• WHAT YOU ARE ASKED TO DO
For the word "replace", find each line in the entries where it occurs and copy that line.

• RECORDED DATA
Lemma search_constant_window (cfg : config R) (cp : R) (m : Array2D R)
    (c : Z -> R) (e : Z) :
  (1 <= inc1 cfg)%Z -> (1 <= dim1 m)%Z -> (0 <= e < dim2 m)%Z ->
  0 < cpw cfg * cp ->
  (forall i j, (0 <= i < dim1 m)%Z -> (0 <= j < dim2 m)%Z -> elem m i j = c i) ->
  exists samples dm,
    bicChangeSearch cfg cp (cols m 0 e) (inc1 cfg) 0 = Ok (0%Z, samples, dm) /\
    size samples = Z.max 0 ((e + 1) / inc1 cfg - 1) /\
    Forall (fun v => v = 0.5 * (cpw cfg * cp * ln (IZR (e + 1)))) samples.
Proof.
  intros Hinc Hd1 He Hpen Hc. unfold bicChangeSearch. cbv zeta.
  destruct (search_curve_size cfg cp (cols m 0 e) (inc1 cfg) Hinc)
    as (st & Hw & _ & Hsize).
  pose proof Hw as Hinv.
  apply (while_invariant _ _
           (fun s : search_state R =>
              search_inv (cols m 0 e) (inc1 cfg) s /\ 0 < dmin s /\
              Forall (fun v => v = 0.5 * (cpw cfg * cp * ln (IZR (e + 1)))) (d s)))
    in Hinv as [(_ & Hpos & Hall) _].
  - rewrite Hw. cbn [bind]. scalar_ops. rewrite (Rltb_true _ _ Hpos).
    do 2 eexists. split; [reflexivity |].
    rewrite dim2_cols in Hsize. replace (e - 0 + 1)%Z with (e + 1)%Z in Hsize by lia.
    split; [exact Hsize | exact Hall].
  - intros s1 s2 (Hsi & Hpos & Hall) Hcond Hb.
    split; [eapply search_inv_step; eassumption |].
    unfold search_cond in Hcond. apply Z.ltb_lt in Hcond. rewrite dim2_cols in Hcond.
    assert (Hshift : (inc1 cfg - 1 <= shift s1)%Z)
      by (destruct Hsi as [-> _]; nia).
    unfold search_body in Hb.
    rewrite (dBicValue_constant_window cfg cp m c 0 e (shift s1)) in Hb
      by (try exact Hc; lia).
    replace (e - 0 + 1)%Z with (e + 1)%Z in Hb by lia.
    cbn [bind] in Hb.
    assert (Hv : 0 < 0.5 * (cpw cfg * cp * ln (IZR (e + 1)))).
    { assert (0 < ln (IZR (e + 1))).
      { rewrite <- ln_1. apply ln_increasing; [lra |]. apply IZR_lt. lia. }
      nra. }
    cbn [rlt real_scalar] in Hb.
    destruct (Rltb _ _); injection Hb as <-; cbn [dmin d]; unfold push_back;
      (split; [lra |]); apply Forall_app; (split; [exact Hall |]);
      apply Forall_cons; (split; [reflexivity | apply Forall_nil_2]).
  - split; [apply search_inv_init |]. cbn [dmin d].
    split; [scalar_ops; lra | apply Forall_nil_2].
Qed.
(** A turn of the loop on a filter that the new one cuts in two. *)
Lemma step_split g0 ty n e rest st :
  linv g0 ty n (e :: rest) st ->
  hni e n = true -> hni e (f_not n) = true ->
  exists st', step n ty st e = Ok st' /\ linv g0 ty n rest st'.
Proof.
  intros LI Ht Ht'.
  destruct (todo_head _ _ _ _ _ _ LI) as (tok & Hk & Hl & Huniq & Hnin).
  destruct LI.
  destruct (registered_keys _ _ li_reg0) as (Ek & _ & _).
  destruct (split_effect (fl_generator st) ty e n tok li_wf0 li_reg0 Hk Hl)
    as (t1 & t2 & g4 & E & Lt1 & Lt2 & T4 & W4 & R4 & K4 & L4 & A4 & O4).
  unfold add_new_filter_step. rewrite Ht, Ek, Hk, Ht'.
  match goal with
  | |- context [rbind (rbind ?a ?k) _] =>
      assert (rbind a k =
              Ok (g4, (new_intersecting_tokens st ++ [t2])%list)) as ->
  end.
  { revert E. clear.
    destruct (delete_filter (fl_generator st) ty e tok) as [g1|]; simpl;
      [|discriminate].
    destruct (add_new_token g1 (f_and e (f_not n)) ty) as [[a g2]|]; simpl;
      [|discriminate].
    destruct (add_new_token g2 (f_and e n) ty) as [[b g3]|]; simpl;
      [|discriminate].
    destruct (set_token_to_tokens g3 ty tok [a; b]) as [g5|]; simpl;
      [|discriminate].
    intros [= <- <-]. reflexivity. }
  simpl. eexists. split; [reflexivity|].
  apply hni_true in Ht as (q & Hq1 & Hq2).
  apply hni_true in Ht' as (q' & Hq1' & Hq2').
  set (g := fl_generator st) in *.
  set (piece1 := f_and e (f_not n)) in *.
  set (piece2 := f_and e n) in *.
  assert (forall p, sem piece1 p = true <-> sem e p = true /\ sem n p = false)
    as S1.
  { intros p. unfold piece1. rewrite sem_and, sem_not, andb_true_iff,
      negb_true_iff. reflexivity. }
  assert (forall p, sem piece2 p = true <-> sem e p = true /\ sem n p = true)
    as S2.
  { intros p. unfold piece2. rewrite sem_and, andb_true_iff. reflexivity. }
  assert (forall t, is_Some (leaves g ty !! t) -> t < t1) as Fresh.
  { intros t Hs. assert (t <= token g) by (apply li_bnd0; auto). lia. }
  assert (leaves g ty !! t1 = None) as Ft1.
  { apply eq_None_not_Some. intros Hs. apply Fresh in Hs. lia. }
  assert (leaves g ty !! t2 = None) as Ft2.
  { apply eq_None_not_Some. intros Hs. apply Fresh in Hs. lia. }
  assert (apart_from sem (delete tok (leaves g ty)) piece1) as Ap1.
  { apply (apart_from_inside sem _ tok e); [exact li_disj0|exact Hl|].
    intros p Hp. apply S1 in Hp. tauto. }
  assert (apart_from sem (<[t1 := piece1]> (delete tok (leaves g ty))) piece2)
    as Ap2.
  { apply apart_from_insert.
    - apply (apart_from_inside sem _ tok e); [exact li_disj0|exact Hl|].
      intros p Hp. apply S2 in Hp. tauto.
    - intros p [Hp2 Hp1]. apply S1 in Hp1. apply S2 in Hp2.
      destruct Hp1 as [_ Hp1], Hp2 as [_ Hp2]. congruence. }
  assert (inverse_maps (delete e (keys g ty)) (delete tok (leaves g ty)))
    as I0 by (apply inverse_maps_delete; assumption).
  assert (inverse_maps (<[piece1 := t1]> (delete e (keys g ty)))
            (<[t1 := piece1]> (delete tok (leaves g ty)))) as I1.
  { apply inverse_maps_insert; [exact I0| |].
    - apply (apart_not_key sem _ _ _ q' I0 Ap1). apply S1.
      rewrite sem_not in Hq2'. apply negb_true_iff in Hq2'. auto.
    - rewrite lookup_delete_ne by (intros <-; congruence). exact Ft1. }
  assert (forall t f, leaves g4 ty !! t = Some f <->
            (t = t2 /\ f = piece2) \/ (t = t1 /\ f = piece1) \/
            (t <> tok /\ leaves g ty !! t = Some f)) as Lv.
  { intros t f. rewrite L4, !lookup_insert_Some, lookup_delete_Some. split.
    - intros [[<- <-]|[N2 [[<- <-]|[N1 [Nt Hlf]]]]]; auto.
    - intros [[-> ->]|[[-> ->]|[Nt Hlf]]].
      + auto.
      + right. split; [lia|]. auto.
      + right. assert (t < t1) by (apply Fresh; eauto).
        split; [lia|]. right. split; [lia|]. auto. }
  constructor; simpl.
  - exact W4.
  - exact R4.
  - lia.
  - intros ty' Hne. destruct (O4 ty' Hne) as (a & b & c).
    destruct (li_frame0 ty' Hne) as (a' & b' & c').
    split; [congruence|]. split; congruence.
  - unfold inverse. rewrite K4, L4. apply inverse_maps_insert; [exact I1| |].
    + apply (apart_not_key sem _ _ _ q I1 Ap2). apply S2. auto.
    + rewrite lookup_insert_ne by lia.
      rewrite lookup_delete_ne by (intros <-; congruence). exact Ft2.
  - unfold disjoint_leaves. rewrite L4.
    apply (disjoint_map_insert sem); [|exact Ap2].
    apply (disjoint_map_insert sem); [|exact Ap1].
    apply (disjoint_map_delete sem). exact li_disj0.
  - intros t [Hs|Hs].
    + destruct Hs as [f Hf]. apply Lv in Hf as [[-> _]|[[-> _]|[_ Hf]]];
        [lia|lia|]. assert (t < t1) by (apply Fresh; eauto). lia.
    + rewrite A4 in Hs. destruct (decide (t = tok)) as [->|Hne].
      * assert (tok < t1) by (apply Fresh; eauto). lia.
      * rewrite lookup_insert_ne in Hs by congruence.
        assert (t <= token g) by (apply li_bnd0; auto). lia.
  - intros p. rewrite <- li_cov0. split.
    + intros (t & f & Hf & Hp). apply Lv in Hf as [[-> ->]|[[-> ->]|[_ Hf]]].
      * exists tok, e. split; [exact Hl|]. apply S2 in Hp. tauto.
      * exists tok, e. split; [exact Hl|]. apply S1 in Hp. tauto.
      * exists t, f. auto.
    + intros (t & f & Hf & Hp). destruct (decide (t = tok)) as [->|Hne].
      * rewrite Hl in Hf. injection Hf as <-.
        destruct (sem n p) eqn:En.
        -- exists t2, piece2. split; [apply Lv; auto|]. apply S2. auto.
        -- exists t1, piece1. split; [apply Lv; auto|]. apply S1. auto.
      * exists t, f. split; [apply Lv; auto|exact Hp].
  - intros t f Hd.
    apply (refines_denotes sem f_or sem_or g g4 ty t f li_reg0 R4);
      [|apply li_den0, Hd].
    split.
    + intros t' f' Hf'. destruct (decide (t' = tok)) as [->|Hne].
      * rewrite Hl in Hf'. injection Hf' as <-.
        exists (f_or piece1 piece2). split.
        -- apply (get_filter_alias f_or 0 g4 ty tok [t1; t2]); [exact R4| |  |].
           ++ destruct (leaves g4 ty !! tok) as [x|] eqn:Ex; [|reflexivity].
              apply Lv in Ex as [[-> _]|[[-> _]|[Hn _]]].
              ** assert (t2 < t1) by (apply Fresh; eauto). lia.
              ** assert (t1 < t1) by (apply Fresh; eauto). lia.
              ** contradiction.
           ++ rewrite A4. apply lookup_insert_eq.
           ++ exists piece1, [piece2]. split; [|reflexivity].
              constructor; [|constructor; [|constructor]].
              ** apply get_filter_leaf; [exact R4|]. apply Lv. auto.
              ** apply get_filter_leaf; [exact R4|]. apply Lv. auto.
        -- intros p. rewrite sem_or.
           destruct (sem piece1 p) eqn:E1, (sem piece2 p) eqn:E2,
             (sem e p) eqn:E3; simpl; try reflexivity.
           ++ apply S1 in E1. destruct E1. congruence.
           ++ apply S1 in E1. destruct E1. congruence.
           ++ apply S2 in E2. destruct E2. congruence.
           ++ destruct (sem n p) eqn:En.
              ** assert (sem piece2 p = true) by (apply S2; auto). congruence.
              ** assert (sem piece1 p = true) by (apply S1; auto). congruence.
      * exists f'. split; [|reflexivity].
        apply get_filter_leaf; [exact R4|]. apply Lv. auto.
    + intros t' l Hn Ha. split.
      * destruct (leaves g4 ty !! t') as [x|] eqn:Ex; [|reflexivity].
        assert (t' <= token g) by (apply li_bnd0; right; eauto).
        apply Lv in Ex as [[-> _]|[[-> _]|[_ Ex]]]; [lia|lia|congruence].
      * rewrite A4. rewrite lookup_insert_ne; [exact Ha|].
        intros <-. congruence.
  - intros e' He'. destruct (li_todo0 e') as [t Hlf]; [right; exact He'|].
    exists t. apply Lv. right. right. split; [|exact Hlf].
    intros ->. rewrite Hl in Hlf. injection Hlf as <-. contradiction.
  - apply NoDup_cons in li_nodup0 as [_ Hnd]. exact Hnd.
  - intros t f Hf. apply Lv in Hf as [[-> ->]|[[-> ->]|[Hne Hf]]].
    + right. right. split.
      * apply elem_of_app. right. apply list_elem_of_singleton. reflexivity.
      * intros p Hp. apply S2 in Hp as [Hp1 Hp2]. split; [exact Hp2|].
        rewrite sem_next_diff, Hp1. apply orb_true_r.
    + right. left. intros p Hp. apply S1 in Hp. tauto.
    + destruct (li_done0 t f Hf) as [Hin|[Hr|[Hin Hr]]].
      * apply elem_of_cons in Hin as [->|Hin]; [|auto].
        destruct (Hne (Huniq t Hf)).
      * auto.
      * right. right. split; [apply elem_of_app; auto|].
        intros p Hp. destruct (Hr p Hp) as [H1 H2]. split; [exact H1|].
        rewrite sem_next_diff, H2. reflexivity.
  - intros t Hin. apply elem_of_app in Hin as [Hin|Hin].
    + destruct (li_nit0 t Hin) as (f & Hlf & Hr). exists f. split.
      * apply Lv. right. right. split; [|exact Hlf].
        intros ->. rewrite Hl in Hlf. injection Hlf as <-.
        destruct (Hr q' Hq1') as [Hn _].
        rewrite sem_not, Hn in Hq2'. discriminate.
      * intros p Hp. destruct (Hr p Hp) as [H1 H2]. split; [exact H1|].
        rewrite sem_next_diff, H2. reflexivity.
    + apply list_elem_of_singleton in Hin as ->. exists piece2.
      split; [apply Lv; auto|].
      intros p Hp. apply S2 in Hp as [Hp1 Hp2]. split; [exact Hp2|].
      rewrite sem_next_diff, Hp1. apply orb_true_r.
  - intros p Hn Hd. rewrite sem_next_diff in Hd.
    apply orb_true_iff in Hd as [Hd|Hd].
    + destruct (li_diff0 p Hn Hd) as (t & f & Hin & Hlf & Hp).
      exists t, f. split; [apply elem_of_app; auto|]. split; [|exact Hp].
      apply Lv. right. right. split; [|exact Hlf].
      intros ->. rewrite Hl in Hlf. injection Hlf as <-.
      destruct (li_nit0 tok Hin) as (f' & Hlf' & Hr).
      rewrite Hl in Hlf'. injection Hlf' as <-.
      destruct (Hr q' Hq1') as [Hn' _].
      rewrite sem_not, Hn' in Hq2'. discriminate.
    + exists t2, piece2. split.
      * apply elem_of_app. right. apply list_elem_of_singleton. reflexivity.
      * split; [apply Lv; auto|]. apply S2. auto.
  - intros E'. destruct (app_cons_not_nil _ _ _ (eq_sym E')).
  - intros _. apply (next_diff_not_drop _ _ q Hq1).
Qed.

Local Abbreviation loop :=
  (add_new_filter_loop f_and f_or f_not f_eq_drop get_classifier).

• RESULT
    rewrite dim2_cols in Hsize. replace (e - 0 + 1)%Z with (e + 1)%Z in Hsize by lia.
    replace (e - 0 + 1)%Z with (e + 1)%Z in Hb by lia.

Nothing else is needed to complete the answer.